Check each line of the entries for the string "solve". Report only how many lines have it.

**** Exercise materials

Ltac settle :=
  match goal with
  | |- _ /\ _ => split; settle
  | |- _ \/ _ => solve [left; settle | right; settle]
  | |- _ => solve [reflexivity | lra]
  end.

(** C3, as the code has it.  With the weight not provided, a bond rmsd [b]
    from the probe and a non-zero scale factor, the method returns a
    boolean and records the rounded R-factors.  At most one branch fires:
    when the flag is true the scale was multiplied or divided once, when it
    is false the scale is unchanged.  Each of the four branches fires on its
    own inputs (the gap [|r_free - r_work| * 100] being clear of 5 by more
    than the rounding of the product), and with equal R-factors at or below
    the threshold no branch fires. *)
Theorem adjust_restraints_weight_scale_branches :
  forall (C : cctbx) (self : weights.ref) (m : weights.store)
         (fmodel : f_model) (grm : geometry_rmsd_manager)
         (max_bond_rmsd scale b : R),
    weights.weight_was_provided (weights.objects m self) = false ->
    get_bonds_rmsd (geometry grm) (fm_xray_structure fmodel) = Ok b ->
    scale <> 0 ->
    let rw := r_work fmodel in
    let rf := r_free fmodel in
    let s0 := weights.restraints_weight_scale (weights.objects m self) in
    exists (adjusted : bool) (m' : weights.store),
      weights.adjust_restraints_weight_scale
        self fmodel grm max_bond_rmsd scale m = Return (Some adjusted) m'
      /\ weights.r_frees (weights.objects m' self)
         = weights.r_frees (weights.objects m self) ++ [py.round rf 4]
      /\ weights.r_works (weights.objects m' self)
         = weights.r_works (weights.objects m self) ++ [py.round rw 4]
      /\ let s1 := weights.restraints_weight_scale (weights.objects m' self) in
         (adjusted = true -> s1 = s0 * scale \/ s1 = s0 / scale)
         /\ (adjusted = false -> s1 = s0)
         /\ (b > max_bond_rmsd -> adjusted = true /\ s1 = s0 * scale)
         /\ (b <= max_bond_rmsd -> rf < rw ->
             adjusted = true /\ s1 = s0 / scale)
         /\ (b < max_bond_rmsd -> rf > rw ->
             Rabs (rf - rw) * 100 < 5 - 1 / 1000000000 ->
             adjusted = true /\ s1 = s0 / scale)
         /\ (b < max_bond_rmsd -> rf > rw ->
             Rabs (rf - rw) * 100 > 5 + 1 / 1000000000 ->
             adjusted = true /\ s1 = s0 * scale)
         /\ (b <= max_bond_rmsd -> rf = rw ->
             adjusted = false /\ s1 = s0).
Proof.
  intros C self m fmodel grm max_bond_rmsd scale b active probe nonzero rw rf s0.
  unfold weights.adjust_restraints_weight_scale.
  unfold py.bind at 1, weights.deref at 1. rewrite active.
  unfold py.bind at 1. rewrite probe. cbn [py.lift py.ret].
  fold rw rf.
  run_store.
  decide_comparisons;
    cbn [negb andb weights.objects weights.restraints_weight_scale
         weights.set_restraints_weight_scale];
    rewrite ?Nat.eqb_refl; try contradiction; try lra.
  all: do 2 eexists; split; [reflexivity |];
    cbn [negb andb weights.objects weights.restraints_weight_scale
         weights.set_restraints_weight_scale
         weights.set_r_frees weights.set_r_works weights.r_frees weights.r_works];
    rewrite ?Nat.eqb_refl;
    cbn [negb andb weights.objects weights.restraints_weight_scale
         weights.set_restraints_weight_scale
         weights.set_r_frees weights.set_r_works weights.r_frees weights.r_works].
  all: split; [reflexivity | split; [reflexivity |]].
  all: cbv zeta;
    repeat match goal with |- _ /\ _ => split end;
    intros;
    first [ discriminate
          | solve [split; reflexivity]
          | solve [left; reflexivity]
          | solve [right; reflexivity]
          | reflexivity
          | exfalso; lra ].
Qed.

********
**** Exercise materials

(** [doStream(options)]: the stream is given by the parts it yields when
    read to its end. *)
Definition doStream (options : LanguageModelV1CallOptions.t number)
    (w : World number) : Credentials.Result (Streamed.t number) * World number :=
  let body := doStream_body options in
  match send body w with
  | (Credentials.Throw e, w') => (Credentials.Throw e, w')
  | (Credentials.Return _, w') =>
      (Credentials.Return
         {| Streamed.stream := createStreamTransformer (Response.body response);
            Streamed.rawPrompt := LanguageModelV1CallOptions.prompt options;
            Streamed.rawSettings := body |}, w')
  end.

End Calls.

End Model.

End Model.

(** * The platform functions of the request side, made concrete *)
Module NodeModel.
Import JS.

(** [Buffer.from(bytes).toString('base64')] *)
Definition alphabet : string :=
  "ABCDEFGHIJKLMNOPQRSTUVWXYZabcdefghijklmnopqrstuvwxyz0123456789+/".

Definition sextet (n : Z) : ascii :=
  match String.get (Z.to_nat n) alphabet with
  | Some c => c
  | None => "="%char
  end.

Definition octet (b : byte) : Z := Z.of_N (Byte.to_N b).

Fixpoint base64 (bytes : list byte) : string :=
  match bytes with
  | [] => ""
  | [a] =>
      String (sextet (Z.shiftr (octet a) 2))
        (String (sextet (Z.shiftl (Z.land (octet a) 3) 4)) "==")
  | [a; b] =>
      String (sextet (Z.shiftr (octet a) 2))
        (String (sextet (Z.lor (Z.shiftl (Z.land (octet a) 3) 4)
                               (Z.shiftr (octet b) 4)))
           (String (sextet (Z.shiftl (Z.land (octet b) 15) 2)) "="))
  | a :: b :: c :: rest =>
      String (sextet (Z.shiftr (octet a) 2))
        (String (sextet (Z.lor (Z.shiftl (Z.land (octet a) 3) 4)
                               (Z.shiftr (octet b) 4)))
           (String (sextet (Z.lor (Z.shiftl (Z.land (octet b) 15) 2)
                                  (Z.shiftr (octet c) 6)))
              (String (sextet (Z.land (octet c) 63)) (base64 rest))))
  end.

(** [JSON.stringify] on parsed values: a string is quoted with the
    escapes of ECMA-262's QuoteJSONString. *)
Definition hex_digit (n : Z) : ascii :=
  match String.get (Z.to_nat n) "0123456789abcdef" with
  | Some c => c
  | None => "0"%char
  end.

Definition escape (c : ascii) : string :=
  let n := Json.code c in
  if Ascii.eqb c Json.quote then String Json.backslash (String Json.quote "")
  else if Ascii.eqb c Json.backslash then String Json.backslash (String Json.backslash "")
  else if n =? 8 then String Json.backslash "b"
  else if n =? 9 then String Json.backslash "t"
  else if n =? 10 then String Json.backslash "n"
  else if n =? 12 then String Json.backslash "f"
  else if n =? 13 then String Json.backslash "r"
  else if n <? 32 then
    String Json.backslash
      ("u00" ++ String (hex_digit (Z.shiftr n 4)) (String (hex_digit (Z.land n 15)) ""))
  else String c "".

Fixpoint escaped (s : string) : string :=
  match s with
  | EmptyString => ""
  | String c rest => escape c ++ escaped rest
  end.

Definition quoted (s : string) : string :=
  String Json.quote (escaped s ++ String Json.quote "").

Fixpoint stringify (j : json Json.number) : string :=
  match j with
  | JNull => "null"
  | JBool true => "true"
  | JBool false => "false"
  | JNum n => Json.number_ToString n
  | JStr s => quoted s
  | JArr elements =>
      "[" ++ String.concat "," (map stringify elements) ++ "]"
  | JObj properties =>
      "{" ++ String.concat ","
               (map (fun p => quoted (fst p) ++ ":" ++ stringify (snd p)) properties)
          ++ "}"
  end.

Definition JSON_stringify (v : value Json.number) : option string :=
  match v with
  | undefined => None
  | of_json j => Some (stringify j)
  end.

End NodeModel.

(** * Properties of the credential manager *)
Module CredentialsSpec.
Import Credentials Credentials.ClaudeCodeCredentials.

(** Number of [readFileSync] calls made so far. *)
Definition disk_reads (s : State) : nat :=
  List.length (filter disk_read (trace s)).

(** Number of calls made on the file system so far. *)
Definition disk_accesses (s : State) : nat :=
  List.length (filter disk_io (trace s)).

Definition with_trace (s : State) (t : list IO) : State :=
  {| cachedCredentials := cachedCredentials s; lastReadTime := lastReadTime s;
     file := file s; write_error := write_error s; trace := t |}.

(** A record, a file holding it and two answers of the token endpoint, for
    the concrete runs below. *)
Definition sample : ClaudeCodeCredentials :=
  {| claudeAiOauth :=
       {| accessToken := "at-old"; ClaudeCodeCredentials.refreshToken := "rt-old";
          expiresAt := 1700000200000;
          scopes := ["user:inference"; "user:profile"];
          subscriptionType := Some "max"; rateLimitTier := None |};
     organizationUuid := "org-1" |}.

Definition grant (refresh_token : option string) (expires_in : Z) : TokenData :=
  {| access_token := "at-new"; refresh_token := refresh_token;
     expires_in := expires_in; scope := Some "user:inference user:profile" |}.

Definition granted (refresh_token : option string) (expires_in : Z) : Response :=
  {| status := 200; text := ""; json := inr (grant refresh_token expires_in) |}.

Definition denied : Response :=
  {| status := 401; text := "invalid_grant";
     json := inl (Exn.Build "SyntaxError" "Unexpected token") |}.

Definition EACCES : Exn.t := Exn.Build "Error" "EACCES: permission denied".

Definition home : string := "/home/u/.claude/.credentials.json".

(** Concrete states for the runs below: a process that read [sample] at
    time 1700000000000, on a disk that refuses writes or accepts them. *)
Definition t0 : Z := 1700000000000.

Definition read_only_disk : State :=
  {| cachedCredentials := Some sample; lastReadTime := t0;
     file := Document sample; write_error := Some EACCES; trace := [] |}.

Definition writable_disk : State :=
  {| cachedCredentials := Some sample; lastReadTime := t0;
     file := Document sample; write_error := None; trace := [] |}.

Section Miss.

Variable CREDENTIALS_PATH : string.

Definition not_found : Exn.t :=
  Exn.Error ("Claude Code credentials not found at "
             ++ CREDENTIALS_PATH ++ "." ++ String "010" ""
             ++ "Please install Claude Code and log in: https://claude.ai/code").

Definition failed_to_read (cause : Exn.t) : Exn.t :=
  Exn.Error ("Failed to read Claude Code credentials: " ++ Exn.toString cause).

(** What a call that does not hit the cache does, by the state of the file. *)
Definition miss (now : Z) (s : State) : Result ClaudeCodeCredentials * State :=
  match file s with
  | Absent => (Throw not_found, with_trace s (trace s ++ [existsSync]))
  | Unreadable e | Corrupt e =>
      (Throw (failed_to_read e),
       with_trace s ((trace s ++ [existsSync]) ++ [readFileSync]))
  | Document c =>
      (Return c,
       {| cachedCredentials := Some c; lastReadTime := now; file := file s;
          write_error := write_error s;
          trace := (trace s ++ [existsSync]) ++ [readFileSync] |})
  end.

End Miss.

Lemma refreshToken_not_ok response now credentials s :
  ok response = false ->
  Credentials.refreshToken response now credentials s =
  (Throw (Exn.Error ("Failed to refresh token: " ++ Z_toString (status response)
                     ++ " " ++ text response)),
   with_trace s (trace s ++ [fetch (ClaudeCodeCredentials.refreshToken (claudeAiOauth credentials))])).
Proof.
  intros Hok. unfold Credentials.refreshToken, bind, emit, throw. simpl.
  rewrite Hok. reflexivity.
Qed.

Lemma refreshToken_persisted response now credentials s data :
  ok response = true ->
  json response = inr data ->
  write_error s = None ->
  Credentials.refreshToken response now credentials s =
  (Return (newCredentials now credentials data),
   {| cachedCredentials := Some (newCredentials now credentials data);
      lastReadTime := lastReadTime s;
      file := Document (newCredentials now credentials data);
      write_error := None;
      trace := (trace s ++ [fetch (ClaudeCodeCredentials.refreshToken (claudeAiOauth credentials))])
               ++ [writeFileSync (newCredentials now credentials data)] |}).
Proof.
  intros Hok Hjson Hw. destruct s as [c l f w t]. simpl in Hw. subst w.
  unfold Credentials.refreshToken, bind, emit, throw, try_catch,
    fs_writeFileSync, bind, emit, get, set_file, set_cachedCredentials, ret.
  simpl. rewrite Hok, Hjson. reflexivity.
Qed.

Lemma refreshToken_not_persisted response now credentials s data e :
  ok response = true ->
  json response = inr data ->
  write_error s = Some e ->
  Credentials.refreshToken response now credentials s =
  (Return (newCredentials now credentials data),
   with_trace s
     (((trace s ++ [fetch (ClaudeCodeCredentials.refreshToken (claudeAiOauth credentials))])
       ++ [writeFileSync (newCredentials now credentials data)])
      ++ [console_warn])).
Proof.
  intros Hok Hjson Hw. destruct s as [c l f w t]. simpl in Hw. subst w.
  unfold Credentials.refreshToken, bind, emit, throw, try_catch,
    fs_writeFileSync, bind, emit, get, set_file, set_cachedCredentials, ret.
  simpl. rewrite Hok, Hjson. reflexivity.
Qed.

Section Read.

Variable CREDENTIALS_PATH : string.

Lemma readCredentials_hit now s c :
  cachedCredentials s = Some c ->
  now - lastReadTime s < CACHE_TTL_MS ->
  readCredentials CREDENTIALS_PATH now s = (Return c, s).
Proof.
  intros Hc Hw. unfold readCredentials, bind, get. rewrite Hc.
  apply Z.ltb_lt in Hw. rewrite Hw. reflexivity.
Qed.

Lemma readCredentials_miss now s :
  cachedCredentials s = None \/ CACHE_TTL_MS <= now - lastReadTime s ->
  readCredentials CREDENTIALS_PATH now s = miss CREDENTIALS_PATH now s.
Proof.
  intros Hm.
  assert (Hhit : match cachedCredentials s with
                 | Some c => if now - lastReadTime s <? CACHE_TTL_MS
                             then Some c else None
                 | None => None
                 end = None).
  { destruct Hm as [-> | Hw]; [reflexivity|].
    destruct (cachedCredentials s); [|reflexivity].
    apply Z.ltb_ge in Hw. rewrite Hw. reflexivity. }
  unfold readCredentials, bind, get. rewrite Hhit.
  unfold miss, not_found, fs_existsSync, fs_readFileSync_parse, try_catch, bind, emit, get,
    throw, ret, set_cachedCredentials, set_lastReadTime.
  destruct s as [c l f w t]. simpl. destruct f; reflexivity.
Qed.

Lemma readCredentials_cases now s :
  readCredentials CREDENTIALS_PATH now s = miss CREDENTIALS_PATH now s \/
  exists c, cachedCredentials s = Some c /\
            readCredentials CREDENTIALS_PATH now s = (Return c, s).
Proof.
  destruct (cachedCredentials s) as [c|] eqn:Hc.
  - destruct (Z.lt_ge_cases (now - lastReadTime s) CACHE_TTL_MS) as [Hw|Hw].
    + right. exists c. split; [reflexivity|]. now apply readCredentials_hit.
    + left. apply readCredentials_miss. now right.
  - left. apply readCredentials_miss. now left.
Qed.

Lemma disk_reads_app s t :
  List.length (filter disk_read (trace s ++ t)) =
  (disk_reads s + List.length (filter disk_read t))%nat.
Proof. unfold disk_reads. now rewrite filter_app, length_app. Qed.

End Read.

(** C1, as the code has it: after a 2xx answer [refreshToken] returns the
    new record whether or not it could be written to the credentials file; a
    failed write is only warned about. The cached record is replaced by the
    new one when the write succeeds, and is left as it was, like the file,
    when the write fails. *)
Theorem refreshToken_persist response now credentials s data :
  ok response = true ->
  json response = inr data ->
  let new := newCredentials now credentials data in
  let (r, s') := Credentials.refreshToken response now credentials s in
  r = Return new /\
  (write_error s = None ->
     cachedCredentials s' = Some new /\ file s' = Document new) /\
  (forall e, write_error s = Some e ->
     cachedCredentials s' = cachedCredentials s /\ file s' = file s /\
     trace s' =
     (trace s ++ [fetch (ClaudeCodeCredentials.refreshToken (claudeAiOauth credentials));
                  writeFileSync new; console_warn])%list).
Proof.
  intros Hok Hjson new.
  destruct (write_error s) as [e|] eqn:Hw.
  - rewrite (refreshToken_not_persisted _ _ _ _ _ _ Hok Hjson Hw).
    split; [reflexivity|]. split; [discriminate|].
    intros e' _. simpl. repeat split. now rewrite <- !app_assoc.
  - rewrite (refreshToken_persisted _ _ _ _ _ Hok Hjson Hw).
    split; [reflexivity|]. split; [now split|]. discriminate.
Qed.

********

— Output —
5